Open sourcing Buzz
We are glad to announce that we open sourced Buzz, a serverless query engine written in Rust.
Written on January 15, 2021
After several months of tests and hard work, the first version of Buzz was released this week. It is a very important step for Cloudfuse in its journey toward creating a new generation of highly scalable data tools.
First of all, you should definitively take a look at the code [1] and try it out! It is pretty simple to deploy and run, everything is documented in the source repository.
The tool is still at an early stage, but already demonstrates great capabilities. We tried it out on quite a few datasets, and it has consistently shown very competitive performances. For example, it can do most aggregations on the NYC Taxi dataset in under 5 seconds!
Buzz uses cloud functions, such as AWS Lambda, to scale the computing resource pool for each query. No more under or over-provisioned clusters, the engine spins up dynamically the right amount of CPUs for the data you want to process. Thanks to the responsiveness of AWS Lambda, you can get hundreds of small virtual machines within milliseconds, which makes it possible to scan gigabytes of data in parallel from the cloud storage and still be serverless.

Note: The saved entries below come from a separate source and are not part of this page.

Lemma run_dispatch_producers w l : running_inv w → NoDup l.*1 →
  (∀ k e, (k, e) ∈ l → children w !! k = Some e ∧ runQueue w !! k = None) →
  ∃ w', for_each l.*2 dispatch_producer w = (Ok tt, w') ∧ running_inv w' ∧ schedules w w' ∧
    (∀ k e, (k, e) ∈ l → is_Some (runQueue w' !! k)) ∧
    (∀ k, is_Some (runQueue w !! k) → is_Some (runQueue w' !! k)) ∧ readyQueue w' = readyQueue w.
Proof.
  revert w. induction l as [|[k e] l IH]; intros w Hinv Hnd Hl; cbn.
  { exists w. split_and!; [done|done|done|set_solver|done|done]. }
  cbn in Hnd. apply NoDup_cons in Hnd as [Hk Hnd]. destruct (Hl k e) as [Hc Hn]; [set_solver|].
  destruct (run_dispatch_producer w k e Hinv Hc Hn) as (w1 & Hrun & Hinv1 & Hsc & [ri Hrq] & Hready).
  erewrite run_bind by exact Hrun.
  destruct (IH w1 Hinv1 Hnd) as (w2 & Hrun2 & Hinv2 & Hsc2 & Hin2 & Hkeep & Hready2).
  { intros k' e' Hin. destruct (Hl k' e') as [Hc' Hn']; [set_solver|].
    rewrite (same_children _ _ (sc_graph _ _ Hsc)), Hrq. split; [done|]. rewrite lookup_insert_ne; [done|].
    intros <-. apply Hk. apply list_elem_of_fmap. by exists (k, e'). }
  exists w2. split_and!; [done|done|by etrans| | |by rewrite Hready2].
  - intros k' e' [[= -> ->]|Hin]%elem_of_cons; [|by eapply Hin2].
    apply Hkeep. rewrite Hrq, lookup_insert_eq. eauto.
  - intros k' Hs. apply Hkeep. rewrite Hrq. destruct (decide (k' = k)) as [->|Hne].
    + rewrite lookup_insert_eq. eauto.
    + by rewrite lookup_insert_ne.
Qed.

(** The bookkeeping fields of the pipeline do not matter to the invariant. *)
Lemma running_inv_pipe w f : running_inv w →
  (∀ p, pipe_skeleton (f p) = pipe_skeleton p) → (∀ p, pl_running (f p) = pl_running p) →
  (∀ p, pl_runQueue (f p) = pl_runQueue p) → (∀ p, pl_readyQueue (f p) = pl_readyQueue p) →
  running_inv (set_pipe f w).
Proof.
  intros Hinv Hs Hr Hrq Hready.
  assert (Hg : same_graph w (set_pipe f w)) by (unfold same_graph, skeleton; cbn; by rewrite Hs).
  pose proof (same_children _ _ Hg) as Hch. split; cbn.
  - by rewrite <-Hg; apply Hinv.
  - rewrite Hr. apply Hinv.
  - rewrite Hrq. cbn in Hch. rewrite Hch. apply Hinv.
  - rewrite Hrq. cbn in Hch. rewrite Hch. apply Hinv.
  - rewrite Hrq. apply Hinv.
  - rewrite Hrq. apply Hinv.
  - rewrite Hready. unfold ready_item. rewrite Hch. apply Hinv.
Qed.
Lemma running_inv_signal w s : running_inv w → running_inv (add_signal s w).
Proof.
  intros Hinv. split; try apply Hinv. apply (graph_wf_same w); [done|apply Hinv].
Qed.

Cloud functions are very flexible, but they cannot receive inbound connections, so we need a way to gather the intermediate results. Currently, we solve this by using a container based component to act as the reducer. We run it on Fargate to avoid any dependency on external infrastructure while maintaining boot latency low. But even though Fargate only takes a few seconds to provisions the resource and the Buzz container is lightweight and quick to boot, the buzzkill (pun intended) is the network setup time. Altogether, it takes up to 30 seconds for the container to be reachable through its private IP. This implies that we need to maintain the reducer started throughout the query session, making the system only partially serverless. Even if this latency is annoying, for workloads where the heavy lifting can be left to the cloud functions, the huge scaling capability of Buzz is still intact: with only one small long running container, we can scan terrabytes of data in seconds!
You should only note some limitations for this first version:
only SQL supported by DataFusion [2] is supported by Buzz
only single zone capacity is supported
only two-step queries are supported (HBee then HComb)
only single datasource queries can be run (no join)
a Buzz stack can only read S3 in its own region (because of S3 Gateway Endpoint)
We hope to raise these limits in the upcoming months. The issues opened in Github [1] show the new features we currently plan to add, but feel free to open new ones or comment existing ones if you are interested in using the system.